85. “Most people are on the world, not in it. Have no conscious sympathy or relationship to anything about them, undiffused, separate, and rigidly alone like marbles of polished stone, touching but separate.”

86. “One learns that the world, though made, is yet being made; that this is still the morning of creation; that mountains long conceived are now being born, channels traced for coming rivers, basins hollowed for lakes.”

87. “No synonym for God is so perfect as beauty. Whether as seen carving the lines of the mountains with glaciers, or gathering matter into stars, or planning the movements of water, or gardening, still all is beauty!”

88. “How narrow we selfish conceited creatures are in our sympathies! How blind to the rights of all the rest of creation!”

89. “Compared with the intense purity and cordiality and beauty of Nature, the most delicate refinements and cultures of civilization are gross barbarisms.”

90. “Yet how hard most people work for mere dust and ashes and care, taking no thought of growing in knowledge and grace, never having time to get in sight of their own ignorance.”

91. “Man seems to be the only animal whose food soils him, making necessary much washing and shield-like bibs and napkins. Moles living in the earth and eating slimy worms are yet as clean as seals or fishes, whose lives are one perpetual wash.”

92. “A few minutes ago every tree was excited, bowing to the roaring storm, waving, swirling, tossing their branches in glorious enthusiasm like worship.
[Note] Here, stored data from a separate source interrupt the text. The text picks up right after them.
Lemma events_faithful es done acc ms ms' st calls c : salvage done [] st calls c → faithful acc ms st c → parses_settle es → within_limits (done ++ parsed es) →
  stream_of (Ok ()) acc (parsed es) = (ms', Ok ()) →
  ∃ st' calls' c' acc', for_all (λ e, event e) es (mkJob (st, calls) c) = (Ok (), mkJob (st', calls') c') ∧
    salvage (done ++ parsed es) [] st' calls' c' ∧ faithful acc' (ms ++ ms') st' c'.
Proof.
  revert done acc ms ms' st calls c. induction es as [|[op b] es IH]; intros done acc ms ms' st calls c Hsv Hf Hp Hl Hstream.
  { injection Hstream as <-. eexists _, _, _, acc. split; [done|]. by rewrite !app_nil_r. }
  apply Forall_cons in Hp as [Hp Hps]. cbn [each]. unfold mbind, method_bind. cbn [fst snd] in *. rewrite recover_event_eval.
  apply salvage_seen in Hsv. apply (faithful_same _ _ _ _ (seen_one c)) in Hf; [|done].
  rewrite parsed_cons in *. cbn [fst snd] in *. destruct (parse_record op b) as [r|e| |]; try done; [|by eapply IH].
  apply stream_of_cons in Hstream as (acc' & ms1 & ms2 & Ha & Hstream & ->).
  assert (done ++ r :: parsed es = (done ++ [r]) ++ parsed es) as Hd by by rewrite <-app_assoc. rewrite Hd in *.
  destruct (record_goes_on _ r acc acc' ms ms1 _ _ _ Hsv Hf ltac:(by eapply within_limits_app) Ha) as (st' & calls' & c' & E & Hsv' & Hf').
  rewrite E, app_assoc. by eapply IH.
Qed.
Lemma faithful_new : faithful ChannelAccumulator_default [] (spec_new o) recovery_default.
Proof. by split. Qed.
End salvage.

(** ** The command *)

Section command.
Context `{Crc, !CrcLaws, HashOrder, !HashOrderOk, ZstdEncoderLib, Lz4EncoderLib} `{FileOk W file}.
Context `{!BiMap ChannelContent Z, !BiMap SchemaContent Z, !BiMapOk ChannelContent Z, !BiMapOk SchemaContent Z}.
Context `{ZstdLib, Lz4Lib, !ZstdLibOk, !Lz4LibOk, !Frames}.

(** What is seen once stays seen. *)
Section seen.
Context `{Sink Wr}.
Definition saw (j : Job Wr recovery) : Prop := saw_any_record (job_state j) = true.
Lemma on_writer_saw {A} (m : method Wr McapError A) : preserves saw (on_writer m).
Proof. intros j. unfold on_writer. by destruct (m (job_writer j)). Qed.
Lemma from_state_saw {A} (f : RecoveryState → A) : preserves saw (from_state f).
Proof. intros j Hj. exact Hj. Qed.
Lemma in_state_saw f : preserves saw (in_state f).
Proof. intros j Hj. exact Hj. Qed.
Lemma count_saw f : preserves saw (count f).
Proof. intros j. unfold count, on_state, mbind, method_bind, get, lift, put, saw. cbn. by destruct (f _). Qed.
#[local] Hint Resolve on_writer_saw from_state_saw in_state_saw count_saw : preserves.
Ltac keep := repeat first [progress intros | solve [auto with preserves] | apply preserves_bind | apply preserves_each | case_match].
Lemma recover_event_saw op b j : saw_any_record (job_state (recover_event op b j).2) = true.
Proof.
  unfold recover_event. unfold mbind at 1, method_bind at 1, on_state at 1, modify. destruct (parse_record op b) as [r|e| |]; [|reflexivity..].
  assert (preserves saw (recover_record r)) as Hp; [|by apply Hp].
  destruct r; unfold recover_record, register_schema, register_channel, resolve_pending_channels, resolve_pending_channel, write_channel_mapping,
    count_message, count_attachment, count_metadata; keep.
Qed.
End seen.

(** The input: what the reader makes of it, and that there is room for a copy. *)
Record recoverable (o : WriteOptions) `{!EncoderOk (wo_compression o) (wo_compression_level o) (wo_compression_threads o)}
    (input : bytes) (es : list (Z * bytes)) (out : McapResult ()) : Prop := {
  rb_size : (zlen input ≤ usize_max)%Z;
  rb_delivers : delivers es out (LinearReader_new (recover_reader input)) input;
  rb_out : settles out;
  rb_some : es ≠ [];
  rb_parses : parses_settle es;
  rb_wf : Forall (λ r, record_wf r = true) (parsed es);
  rb_limits : within_limits (parsed es);
  rb_room : (zlen MAGIC + zlen (record_frame (the_header o)) + price o (parsed es) ≤ 2 ^ 59)%Z;
}.

Context (version : rstring) (cpus : Z) (header : option Header) (opts : RecoverOptions) (disable_seeking : bool).
Abbreviation o := (recover_write_options version cpus header opts disable_seeking).
Context `{!EncoderOk (wo_compression o) (wo_compression_level o) (wo_compression_threads o)}.
#[local] Hint Extern 0 (Sink spec_state) => exact (spec_sink o) : typeclass_instances.

(** The run of the records on the specification. *)
Lemma each_last {St A} (body : A → method St anyhow ()) l last s s' : for_all body l s = (Ok (), s') → each body l last s = last s'.
Proof.
  revert s. induction l as [|a l IH]; intros s; cbn [each]; [by intros [= ->]|]. unfold mbind, method_bind.
  destruct (body a s) as [[[]|e| |] s1]; try done. apply IH.
Qed.
Lemma for_all_saw es (j j' : Job (spec_state * list call) recovery) : es ≠ [] → for_all (λ e : Z * bytes, recover_event e.1 e.2) es j = (Ok (), j') → saw_any_record (job_state j') = true.
Proof.
  destruct es as [|e es]; [done|]. intros _. cbn [each]. unfold mbind, method_bind.
  pose proof (recover_event_saw e.1 e.2 j) as Hs. destruct (recover_event e.1 e.2 j) as [[[]|err| |] j1]; try done. cbn [snd] in Hs.
  assert (preserves saw (for_all (λ e : Z * bytes, recover_event (Wr:=spec_state * list call) e.1 e.2) es)) as Hp.
  { apply preserves_each; [|apply preserves_ret]. intros e' j0 _. apply recover_event_saw. }
  intros E. specialize (Hp j1 Hs). by rewrite E in Hp.
Qed.
Lemma recover_records_eval input es out fuel (j j' : Job (spec_state * list call) recovery) : (zlen input ≤ usize_max)%Z →
  delivers es out (LinearReader_new (recover_reader input)) input → settles out → es ≠ [] → length es + length input + 1 < fuel →
  for_all (λ e : Z * bytes, recover_event e.1 e.2) es j = (Ok (), j') → recover_records fuel input j = (Ok (), j').
Proof.
  intros Hsz Hd Hout Hes Hf E. unfold recover_records. rewrite (scan_loop_delivers es out); [|done|by apply new_inner_ok|by intros ->|].
  - rewrite (each_last _ _ _ _ _ E). pose proof (for_all_saw _ _ _ Hes E) as Hs. destruct j' as [x c]. destruct out as [[]|e| |]; try done.
    cbn [ending]. unfold recover_error, mbind, method_bind, on_state, gets. cbn [job_state job_writer] in *. by rewrite Hs.
  - unfold input_left. cbn. lia.
Qed.

Lemma recovered fuel input es out w : recoverable o input es out → validate_start_magic input = Ok () → sniff_header input = Ok header →
  options_ok o → file w [] 0 → streams o → length es + length input + 1 < fuel →
  ∃ stats w' st, recover_to_sink version cpus fuel input w opts disable_seeking = Ok (stats, w') ∧ holds_log o w' (sp_log st) ∧
    List.filter is_extra (sp_log st) = rewritten o <$> List.filter is_extra (parsed es) ∧
    stats = mkRecoverStats (messages_in (sp_log st)) (logged is_attachment_record (parsed es)) (logged is_metadata_record (parsed es)) ∧
    ∀ ms, stream_of (Ok ()) ChannelAccumulator_default (parsed es) = (ms, Ok ()) →
      message_content <$> messages_of_log (sp_log st) = message_content <$> ms.
Proof.
  intros [Hsz Hd Hout Hes Hp Hwf Hl Hroom] Hv Hsn Hopts Hw Hst Hfuel.
  destruct (events_salvage o es [] _ _ _ (salvage_new o) Hp Hl) as (st & calls & c & E & Hsv).
  pose proof (recover_records_eval _ _ _ _ _ _ Hsz Hd Hout Hes Hfuel E) as Er.
  destruct (sv_calls _ _ _ _ _ _ Hsv Hwf) as (Hcalls & _ & Hcost). cbn [app] in Hcost.
  pose proof (price_pos o (waiting (pending_channels (rc_state c)))). pose proof (price_pos o []).
  destruct (job_writes o _ _ w recovery_default _ _ _ _ (recover_records_follows o fuel input (oo_chunks _ Hopts)) Er I Hw Hopts Hcalls) as
    (wr & wr' & Ew & E1 & Hok & sum & wr'' & w' & Ef & Ei & Hholds).
  { unfold run_size. lia. }
  exists (rc_stats c), w', st. split_and!.
  - unfold recover_to_sink. rewrite Hv. cbn [mbind outcome_bind]. rewrite Hsn. cbn [mbind outcome_bind]. rewrite Ew. cbn [with_context from_mcap map_err mbind outcome_bind].
    unfold run. rewrite (bind_method_Ok _ _ _ _ _ E1). unfold in_context, on_writer. cbn [job_writer job_state]. rewrite Ef.
    cbn [fmap outcome_fmap with_context from_mcap map_err mbind outcome_bind job_writer job_state]. by rewrite Ei.
  - apply Hholds; [done|]. intros Hin. apply list_elem_of_fmap in Hin as ([k x] & Hk & Hin). cbn in Hk. subst k.
    pose proof (scoped_assoc_schema _ _ _ (lo_scoped _ Hok) Hin) as Ha.
    assert (schema_in (sp_log st) 0 = Some (schema_named 0 x)) as Hs by (unfold schema_in; by rewrite Ha).
    pose proof (dn_used _ _ (sv_schemas _ _ _ _ _ _ Hsv) _ (schema_in_used _ _ _ Hok Hs)). lia.
  - apply (sv_extra _ _ _ _ _ _ Hsv).
  - rewrite (sv_stats _ _ _ _ _ _ Hsv), (salvage_attachments _ _ _ _ _ _ Hsv), (salvage_metadata _ _ _ _ _ _ Hsv). done.
  - intros ms Hms. destruct (events_faithful o es [] _ [] _ _ _ _ (salvage_new o) (faithful_new o) Hp Hl Hms) as (st2 & calls2 & c2 & acc & E2 & _ & Hf).
    rewrite E in E2. injection E2 as <- <- <-. by apply (ff_messages _ _ _ _ Hf).
Qed.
But though to the outer ear these trees are now silent, their songs never cease.”

93. “Fresh beauty opens one’s eyes wherever it is really seen, but the very abundance and completeness of the common beauty that besets our steps prevents its being absorbed and appreciated.”

John Muir Quotes About His Realizations and Discoveries

94. “We thought nothing of running right ahead ten or a dozen miles before turning back; for we knew nothing about taking time by the sun, and none of us had a watch in those days.”

95. “I am losing precious days. I am degenerating into a machine for making money. I am learning nothing in this trivial world of men. I must break away and get out into the mountains to learn the news.”

96. “But I had been so lectured by my father above all things to avoid praise that I was afraid to read those kind newspaper notices, and never clipped out or preserved any of them, just glanced at them and turned away my eyes from beholding vanity.”

97. “Like most other things not apparently useful to man, it has few friends, and the blind question, ‘Why was it made?’ goes on and on with never a guess that first of all it might have been made for itself.”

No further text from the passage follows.